» **Supplied records**:
Definition init (l : QuotaLimits) (m : N) : t :=
  {| limiter := new l; minute := m; waiting := []; in_flight := [] |}.

End System.

(** ** Well-formedness *)

(** The limits are [u64] values. *)
Definition limits_ok (l : QuotaLimits) : Prop :=
  (requests_per_minute l < u64_modulus ∧ prompt_tokens_per_minute l < u64_modulus
   ∧ generated_tokens_per_minute l < u64_modulus)%N.

Definition counters_ok (l : QuotaLimits) (c : WindowCounters) : Prop :=
  (requests c ≤ requests_per_minute l ∧ prompt_tokens c ≤ prompt_tokens_per_minute l
   ∧ generated_tokens_reserved c ≤ generated_tokens_per_minute l)%N.

(** No key is charged more than its limits. *)
Definition within_limits (l : InMemoryQuotaLimiter) : Prop :=
  map_Forall (λ _ c, counters_ok (limits l) c) (state l).

Lemma fresh_window_ok l m : counters_ok l (fresh_window m).
Proof. unfold counters_ok. simpl. lia. Qed.

Lemma window_for_ok m key l :
  within_limits l → counters_ok (limits l) (window_for m key l).
Proof.
  intros Hl. unfold window_for. case_match; [|apply fresh_window_ok].
  destruct (state l !! key) as [c|] eqn:Hc; simpl; [by eapply Hl|apply fresh_window_ok].
Qed.

Lemma window_for_start m key l :
  window_start_epoch_minute (window_for m key l) = m.
Proof. unfold window_for. case_match eqn:E; bool_to_prop; done. Qed.

Lemma set_counters_ok key c l :
  counters_ok (limits l) c → within_limits l → within_limits (set_counters key c l).
Proof. intros Hc Hl. by apply map_Forall_insert_2. Qed.

#[export] Hint Resolve fresh_window_ok window_for_ok set_counters_ok : idp.

(** ** Functional behaviour of each operation *)

(** The charge of an admitted request. *)
Definition charge (check : QuotaCheck) (c : WindowCounters) : WindowCounters :=
  {| window_start_epoch_minute := window_start_epoch_minute c;
     requests := requests c + 1;
     prompt_tokens := prompt_tokens c + qc_prompt_tokens check;
     generated_tokens_reserved :=
       generated_tokens_reserved c + qc_reserved_generated_tokens check |}.

Definition quota_left (l : QuotaLimits) (check : QuotaCheck) (c : WindowCounters) : Prop :=
  counters_ok l (charge check c).

(** All the cases of [reserve], under [limits_ok] and [within_limits]. *)
Ltac reserve_cases :=
  let Hc1 := fresh "Hc" in let Hc2 := fresh "Hd" in let Hc3 := fresh "He" in
  intros (?&?&?) Hl;
  lazymatch goal with |- context [reserve ?m _ ?check ?l] =>
    pose proof (window_for_ok m (qc_api_key check) l Hl) as (Hc1&Hc2&Hc3);
    unfold reserve, quota_left, counters_ok, charge; simpl;
    set (c := window_for m (qc_api_key check) l) in *; clearbody c;
    unfold counters_ok in *
  end;
  repeat case_match; bool_to_prop; simplify_eq/=;
  rewrite ?(wadd_small (requests _)), ?(wadd_small (prompt_tokens _)),
    ?(wadd_small (generated_tokens_reserved _)) by lia;
  rewrite ?insert_insert_eq; split_and!; try done; lia.

(** What [reserve] does to the two maps. *)
Lemma reserve_effect m id check l :
  limits_ok (limits l) → within_limits l →
  match reserve m id check l with
  | (Ok r, l') =>
      quota_left (limits l) check (window_for m (qc_api_key check) l)
      ∧ state l' = <[qc_api_key check := charge check (window_for m (qc_api_key check) l)]> (state l)
      ∧ reservations l' = <[id := r]> (reservations l)
      ∧ qr_api_key r = qc_api_key check
      ∧ qr_reserved_generated_tokens r = qc_reserved_generated_tokens check
  | (Err e, l') =>
      state l' = <[qc_api_key check := window_for m (qc_api_key check) l]> (state l)
      ∧ reservations l' = reservations l
  end.
Proof. reserve_cases. Qed.

(** C21.  [reserve] is decided by the three limits, in their order.  When the
    charge fits, the counters grow by exactly the charge ([u64] additions
    never wrap), the reservation reports what is left and is recorded under
    its identifier.  When it does not, nothing is charged or recorded; the
    error names the first limit that is exceeded, the limits before it
    having room, with exactly what is left of it and what was asked. *)
Theorem reserve_spec m id check l :
  limits_ok (limits l) → within_limits l →
  let c := window_for m (qc_api_key check) l in
  let lim := limits l in
  let asked_prompt := qc_prompt_tokens check in
  let asked_generated := qc_reserved_generated_tokens check in
  match reserve m id check l with
  | (Ok r, l') =>
      quota_left lim check c
      ∧ state l' = <[qc_api_key check := charge check c]> (state l)
      ∧ reservations l' = <[id := r]> (reservations l)
      ∧ qr_id r = id ∧ qr_api_key r = qc_api_key check
      ∧ qr_prompt_tokens r = asked_prompt
      ∧ qr_reserved_generated_tokens r = asked_generated
      ∧ (remaining_requests r + requests (charge check c) = requests_per_minute lim)%N
      ∧ (remaining_prompt_tokens r + prompt_tokens (charge check c)
         = prompt_tokens_per_minute lim)%N
      ∧ (remaining_generated_tokens r + generated_tokens_reserved (charge check c)
         = generated_tokens_per_minute lim)%N
  | (Err e, l') =>
      ¬ quota_left lim check c
      ∧ state l' = <[qc_api_key check := c]> (state l)
      ∧ reservations l' = reservations l
      ∧ match e with
        | RequestsExceeded rest =>
            rest = 0%N ∧ requests c = requests_per_minute lim
        | PromptTokensExceeded rest asked =>
            asked = asked_prompt ∧ (rest < asked)%N
            ∧ (requests c < requests_per_minute lim)%N
            ∧ (prompt_tokens c + rest = prompt_tokens_per_minute lim)%N
        | GeneratedTokensExceeded rest asked =>
            asked = asked_generated ∧ (rest < asked)%N
            ∧ (requests c < requests_per_minute lim)%N
            ∧ (prompt_tokens c + asked_prompt ≤ prompt_tokens_per_minute lim)%N
            ∧ (generated_tokens_reserved c + rest = generated_tokens_per_minute lim)%N
        | ReservationNotFound => False
        end
  end.
Proof. cbv zeta. reserve_cases. Qed.

(** The two outcomes, from the window the key is in. *)
Lemma reserve_admits m id check l :
  limits_ok (limits l) → within_limits l →
  quota_left (limits l) check (window_for m (qc_api_key check) l) →
  is_ok (reserve m id check l).1 = true.
Proof.
  intros Hlim Hl (Hq1 & Hq2 & Hq3). simpl in *.
  destruct (window_for_ok m (qc_api_key check) l Hl) as (?&?&?).
  unfold reserve. simpl. repeat (case_match; bool_to_prop; try lia; try done).
Qed.

Lemma reserve_refuses_generated m id check l :
  let c := window_for m (qc_api_key check) l in
  let lim := limits l in
  (requests c < requests_per_minute lim)%N →
  (prompt_tokens c + qc_prompt_tokens check ≤ prompt_tokens_per_minute lim)%N →
  (generated_tokens_reserved c ≤ generated_tokens_per_minute lim
   < generated_tokens_reserved c + qc_reserved_generated_tokens check)%N →
  (reserve m id check l).1
  = Err (GeneratedTokensExceeded (generated_tokens_per_minute lim - generated_tokens_reserved c)
           (qc_reserved_generated_tokens check)).
Proof.
  intros c lim H1 H2 H3. subst c lim. unfold reserve. simpl.
  repeat (case_match; bool_to_prop; try lia). done.
Qed.


(** The limits are fixed at construction. *)
Lemma reserve_limits m id check l : limits (reserve m id check l).2 = limits l.
Proof. unfold reserve. by repeat case_match; simplify_eq/=. Qed.

Lemma reconcile_credit_limits key refund l :
  limits (reconcile_credit key refund l) = limits l.
Proof. unfold reconcile_credit. by case_match. Qed.

Lemma reconcile_credit_reservations key refund l :
  reservations (reconcile_credit key refund l) = reservations l.
Proof. unfold reconcile_credit. by case_match. Qed.

Lemma reconcile_limits id actual l : limits (reconcile id actual l).2 = limits l.
Proof.
  unfold reconcile, reconcile_take. destruct (reservations l !! id); [|done]. simpl.
  case_match; [done|]. simpl; by rewrite reconcile_credit_limits.
Qed.
(* ===== verification/Json.v ===== *)
(** * JSON: serde_json, and the request that travels as JSON

    [serde_json::Value] as data, with the accessors the engine calls on it.
    Parsing and printing text are serde_json's and are parameters
    ([SerdeJson]).  What the two crates declare is modelled: the serializer
    that [#[derive(Serialize)]] makes of the frontend's [RuntimeRequest] and
    the visitor that [#[derive(Deserialize)]] makes of the engine's. *)
From stdpp Require Import options.
From S2P Require Import Prelude Text TokenBudget.
#[local] Set Default Proof Using "Type*".
Set Warnings "-register-all".

Inductive json : Type :=
| JNull
| JBool (b : bool)
| JU64 (n : N)
| JNumber (text : string)   (* a number that is not a [u64] *)
| JString (s : string)
| JArray (l : list json)
| JObject (fields : list (string * json)).

(** [Value::get] with a string key. *)
Fixpoint lookup_field (key : string) (fields : list (string * json)) : option json :=
  match fields with
  | [] => None
  | (k, v) :: fields => if decide (k = key) then Some v else lookup_field key fields
  end.
Definition get (key : string) (v : json) : option json :=
  match v with JObject fields => lookup_field key fields | _ => None end.
Definition as_str (v : json) : option string :=
  match v with JString s => Some s | _ => None end.
Definition as_u64 (v : json) : option N :=
  match v with JU64 n => Some n | _ => None end.
Definition as_array (v : json) : option (list json) :=
  match v with JArray l => Some l | _ => None end.

(** The request as the engine reads it; the [f32] is kept as its bits. *)
Record RuntimeRequest := {
  rr_model : string;
  rr_messages : option (list json);
  rr_prompt : option string;
  rr_max_tokens : N;
  rr_temperature : N;
}.

(** The request as the frontend writes it. *)
Record FrontendRuntimeRequest := {
  fr_model : string;
  fr_messages : option (list ChatMessage);
  fr_prompt : option string;
  fr_max_tokens : N;
  fr_temperature : N;
  fr_stream : bool;
}.

(** What a visitor complains about. *)
Inductive read_error : Type :=
| InvalidType (found : json) (expected : string)
| InvalidLength (n : nat)
| TrailingElements
| DuplicateField (name : string)
| MissingField (name : string).

(** [serde_json::from_str::<Value>], [to_string] (and [to_vec], the same
    bytes); an [f32] as it is serialized to text, and as a [Value], where it
    is widened to an [f64] first; [from_slice] as a tree, with the members of
    an object in the order of the text; a number as an [f32]; and the text of
    an error, with its position. *)
Class SerdeJson := {
  json_from_str : string → result string json;
  json_to_string : json → string;
  json_of_f32 : N → json;
  value_of_f32 : N → json;
  json_from_slice : bytes → result string json;
  f32_of_number : json → N;
  json_error : bytes → read_error → string;
}.

(** A tree as a [Value]: of the members with the same key the last one
    counts.  The order of the members, which [serde_json::Map] sorts, is
    not modelled. *)
Fixpoint last_wins (fields : list (string * json)) : list (string * json) :=
  match fields with
  | [] => []
  | (k, v) :: fields =>
    if decide (k ∈ fields.*1) then last_wins fields else (k, v) :: last_wins fields
  end.
Fixpoint to_value (v : json) : json :=
  match v with
  | JArray l => JArray (map to_value l)
  | JObject fields => JObject (last_wins (map (λ '(k, v), (k, to_value v)) fields))
  | v => v
  end.

(** ** Writing: [#[derive(Serialize)]] *)
Section serialize.
Context `{SerdeJson}.

Definition message_json (m : ChatMessage) : json :=
  JObject [("role", JString (role m)); ("content", JString (content m))].

Definition json_option {A} (f : A → json) (o : option A) : json :=
  match o with Some a => f a | None => JNull end.

Definition serialize_request (r : FrontendRuntimeRequest) : json :=
  JObject [("model", JString (fr_model r));
           ("messages", json_option (λ ms, JArray (map message_json ms)) (fr_messages r));
           ("prompt", json_option JString (fr_prompt r));
           ("max_tokens", JU64 (fr_max_tokens r));
           ("temperature", json_of_f32 (fr_temperature r));
           ("stream", JBool (fr_stream r))].

Definition request_to_vec (r : FrontendRuntimeRequest) : bytes :=
  json_to_string (serialize_request r).
End serialize.

(** ** Reading: [#[derive(Deserialize)]] *)
Section deserialize.
Context `{SerdeJson}.

Definition read_string (v : json) : result read_error string :=
  match v with JString s => Ok s | _ => Err (InvalidType v "a string") end.
Definition read_usize (v : json) : result read_error N :=
  match v with JU64 n => Ok n | _ => Err (InvalidType v "usize") end.
Definition read_f32 (v : json) : result read_error N :=
  match v with
  | JU64 _ | JNumber _ => Ok (f32_of_number v)
  | _ => Err (InvalidType v "f32")
  end.
Definition read_values (v : json) : result read_error (list json) :=
  match v with JArray l => Ok (map to_value l) | _ => Err (InvalidType v "a sequence") end.
(** [Option<T>]: [null] is [None]. *)
Definition read_option {A} (read : json → result read_error A) (v : json)
    : result read_error (option A) :=
  match v with JNull => Ok None | _ => Some <$> read v end.

(** The fields that have been read so far. *)
Record partial_request := {
  p_model : option string;
  p_messages : option (option (list json));
  p_prompt : option (option string);
  p_max_tokens : option N;
  p_temperature : option N;
}.
Definition no_field : partial_request :=
  {| p_model := None; p_messages := None; p_prompt := None; p_max_tokens := None;
     p_temperature := None |}.

Definition once {A} (name : string) (slot : option A) (value : result read_error A)
    : result read_error (option A) :=
  match slot with Some _ => Err (DuplicateField name) | None => Some <$> value end.

(** One member; an unknown one, such as ["stream"], is skipped. *)
Definition visit_member (key : string) (v : json) (p : partial_request)
    : result read_error partial_request :=
  let '{| p_model := m; p_messages := ms; p_prompt := t; p_max_tokens := n;
          p_temperature := x |} := p in
  if decide (key = "model") then
    m ← once key m (read_string v); Ok (Build_partial_request m ms t n x)
  else if decide (key = "messages") then
    ms ← once key ms (read_option read_values v); Ok (Build_partial_request m ms t n x)
  else if decide (key = "prompt") then
    t ← once key t (read_option read_string v); Ok (Build_partial_request m ms t n x)
  else if decide (key = "max_tokens") then
    n ← once key n (read_usize v); Ok (Build_partial_request m ms t n x)
  else if decide (key = "temperature") then
    x ← once key x (read_f32 v); Ok (Build_partial_request m ms t n x)
  else Ok p.

Fixpoint visit_map (fields : list (string * json)) (p : partial_request)
    : result read_error partial_request :=
  match fields with
  | [] => Ok p
  | (key, v) :: fields => p ← visit_member key v p; visit_map fields p
  end.

(** Missing members are errors, unless they are optional. *)
Definition complete (p : partial_request) : result read_error RuntimeRequest :=
  model ← ok_or (MissingField "model") (p_model p);
  max_tokens ← ok_or (MissingField "max_tokens") (p_max_tokens p);
  temperature ← ok_or (MissingField "temperature") (p_temperature p);
  Ok {| rr_model := model; rr_messages := default None (p_messages p);
        rr_prompt := default None (p_prompt p); rr_max_tokens := max_tokens;
        rr_temperature := temperature |}.

(** A struct is also read from an array of its fields. *)
Definition next_element {A} (i : nat) (read : json → result read_error A) (l : list json)
    : result read_error (A * list json) :=
  match l with
  | [] => Err (InvalidLength i)
  | v :: l => a ← read v; Ok (a, l)
  end.
Definition visit_seq (l : list json) : result read_error RuntimeRequest :=
  '(model, l) ← next_element 0 read_string l;
  '(messages, l) ← next_element 1 (read_option read_values) l;
  '(prompt, l) ← next_element 2 (read_option read_string) l;
  '(max_tokens, l) ← next_element 3 read_usize l;
  '(temperature, l) ← next_element 4 read_f32 l;
  match l with
  | [] => Ok (Build_RuntimeRequest model messages prompt max_tokens temperature)
  | _ => Err TrailingElements
  end.

Definition deserialize_request (v : json) : result read_error RuntimeRequest :=
  match v with
  | JObject fields => p ← visit_map fields no_field; complete p
  | JArray l => visit_seq l
  | _ => Err (InvalidType v "struct RuntimeRequest")
  end.

Definition request_from_slice (b : bytes) : result string RuntimeRequest :=
  v ← json_from_slice b; map_err (json_error b) (deserialize_request v).
End deserialize.

(** ** The laws of serde_json *)

(** Not an infinity, not a NaN. *)
Definition finite_f32 (bits : N) : bool := negb (N.land (N.shiftr bits 23) 255 =? 255)%N.

(** A tree whose numbers are integers or come from an [f32]. *)
Fixpoint printable `{SerdeJson} (v : json) : Prop :=
  match v with
  | JNumber s => ∃ b, json_of_f32 b = JNumber s
  | JArray l => foldr (λ v P, printable v ∧ P) True l
  | JObject fields => foldr (λ '(_, v) P, printable v ∧ P) True fields
  | _ => True
  end.

(** What is printed is parsed again; an [f32] is serialized as a number, or
    as null if it is an infinity or a NaN. *)
Class SerdeJsonLaws `{SerdeJson} := {
  json_roundtrip v : printable v → json_from_slice (json_to_string v) = Ok v;
  json_of_finite b : finite_f32 b = true → ∃ s, json_of_f32 b = JNumber s;
  json_of_not_finite b : finite_f32 b = false → json_of_f32 b = JNull;
}.

(** ** What the engine reads of what the frontend wrote *)
Section received.
Context `{SerdeJsonLaws}.

Definition received (r : FrontendRuntimeRequest) : RuntimeRequest :=
  {| rr_model := fr_model r; rr_messages := option_map (map message_json) (fr_messages r);
     rr_prompt := fr_prompt r; rr_max_tokens := fr_max_tokens r;
     rr_temperature := f32_of_number (json_of_f32 (fr_temperature r)) |}.

Lemma messages_value (ms : list ChatMessage) :
  map to_value (map message_json ms) = map message_json ms.
Proof. rewrite map_map. by apply map_ext. Qed.

Lemma messages_printable (ms : list ChatMessage) :
  foldr (λ v P, printable v ∧ P) True (map message_json ms).
Proof. by induction ms as [|m ms IH]. Qed.

Lemma read_messages (o : option (list ChatMessage)) :
  read_option read_values (json_option (λ ms, JArray (map message_json ms)) o)
  = Ok (option_map (map message_json) o).
Proof. destruct o as [ms|]; [|done]. simpl. by rewrite messages_value. Qed.

Lemma read_prompt (o : option string) : read_option read_string (json_option JString o) = Ok o.
Proof. by destruct o. Qed.

Lemma serialized_printable r : printable (serialize_request r).
Proof.
  unfold serialize_request. cbn. split_and!; try done.
  - destruct (fr_messages r) as [ms|]; [|done]. apply messages_printable.
  - by destruct (fr_prompt r).
  - destruct (finite_f32 (fr_temperature r)) eqn:Hf.
    + destruct (json_of_finite _ Hf) as [s E]. rewrite E. by exists (fr_temperature r).
    + by rewrite json_of_not_finite.
Qed.

(** The visitor on the members, in the order the serializer writes them. *)
Lemma read_serialized r :
  deserialize_request (serialize_request r) =
  match read_f32 (json_of_f32 (fr_temperature r)) with
  | Ok x => Ok {| rr_model := fr_model r; rr_messages := option_map (map message_json) (fr_messages r);
                  rr_prompt := fr_prompt r; rr_max_tokens := fr_max_tokens r; rr_temperature := x |}
  | Err e => Err e
  end.
Proof.
  unfold deserialize_request, serialize_request, visit_map, visit_member, no_field.
  repeat first [rewrite decide_True by done | rewrite decide_False by done
    | rewrite read_messages | rewrite read_prompt | progress cbn -[read_option json_option read_f32]].
  destruct (read_f32 (json_of_f32 _)) as [x|e]; [|done]. cbn. by rewrite !decide_False by done.
Qed.

Lemma request_roundtrip r : finite_f32 (fr_temperature r) = true →
  request_from_slice (request_to_vec r) = Ok (received r).
Proof.
  intros Hf. unfold request_from_slice, request_to_vec, received.
  rewrite json_roundtrip by apply serialized_printable.
  change (map_err (json_error (json_to_string (serialize_request r)))
    (deserialize_request (serialize_request r)) = Ok (received r)).
  rewrite read_serialized. destruct (json_of_finite _ Hf) as [s E].
  unfold received. by rewrite E.
Qed.

Lemma request_not_finite r : finite_f32 (fr_temperature r) = false →
  request_from_slice (request_to_vec r)
  = Err (json_error (request_to_vec r) (InvalidType JNull "f32")).
Proof.
  intros Hf. unfold request_from_slice, request_to_vec.
  rewrite json_roundtrip by apply serialized_printable.
  change (map_err (json_error (json_to_string (serialize_request r)))
    (deserialize_request (serialize_request r))
    = Err (json_error (json_to_string (serialize_request r)) (InvalidType JNull "f32"))).
  rewrite read_serialized. by rewrite json_of_not_finite.
Qed.
End received.

(** Induction on a tree and its subtrees. *)
Section json_induction.
Context (P : json → Prop).
Context (Pnull : P JNull) (Pbool : ∀ b, P (JBool b)) (Pu64 : ∀ n, P (JU64 n))
  (Pnumber : ∀ s, P (JNumber s)) (Pstring : ∀ s, P (JString s))
  (Parray : ∀ l, Forall P l → P (JArray l))
  (Pobject : ∀ fs, Forall (λ f : string * json, P f.2) fs → P (JObject fs)).

Fixpoint json_tree_ind (v : json) : P v :=
  match v with
  | JNull => Pnull
  | JBool b => Pbool b
  | JU64 n => Pu64 n
  | JNumber s => Pnumber s
  | JString s => Pstring s
  | JArray l => Parray l
      ((fix go l : Forall P l := match l with
        | [] => Forall_nil_2 _ | v :: l => Forall_cons_2 _ v l (json_tree_ind v) (go l) end) l)
  | JObject fs => Pobject fs
      ((fix go fs : Forall (λ f : string * json, P f.2) fs := match fs with
        | [] => Forall_nil_2 _
        | (k, v) :: fs => Forall_cons_2 _ (k, v) fs (json_tree_ind v) (go fs) end) fs)
  end.
End json_induction.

» **Instructions for the task**: Show all lines in the entries above where the word "JArray" appears.

» **The completed task**:
| JArray (l : list json)
  match v with JArray l => Some l | _ => None end.
  | JArray l => JArray (map to_value l)
           ("messages", json_option (λ ms, JArray (map message_json ms)) (fr_messages r));
  match v with JArray l => Ok (map to_value l) | _ => Err (InvalidType v "a sequence") end.
  | JArray l => visit_seq l
  | JArray l => foldr (λ v P, printable v ∧ P) True l
  read_option read_values (json_option (λ ms, JArray (map message_json ms)) o)
  (Parray : ∀ l, Forall P l → P (JArray l))
  | JArray l => Parray l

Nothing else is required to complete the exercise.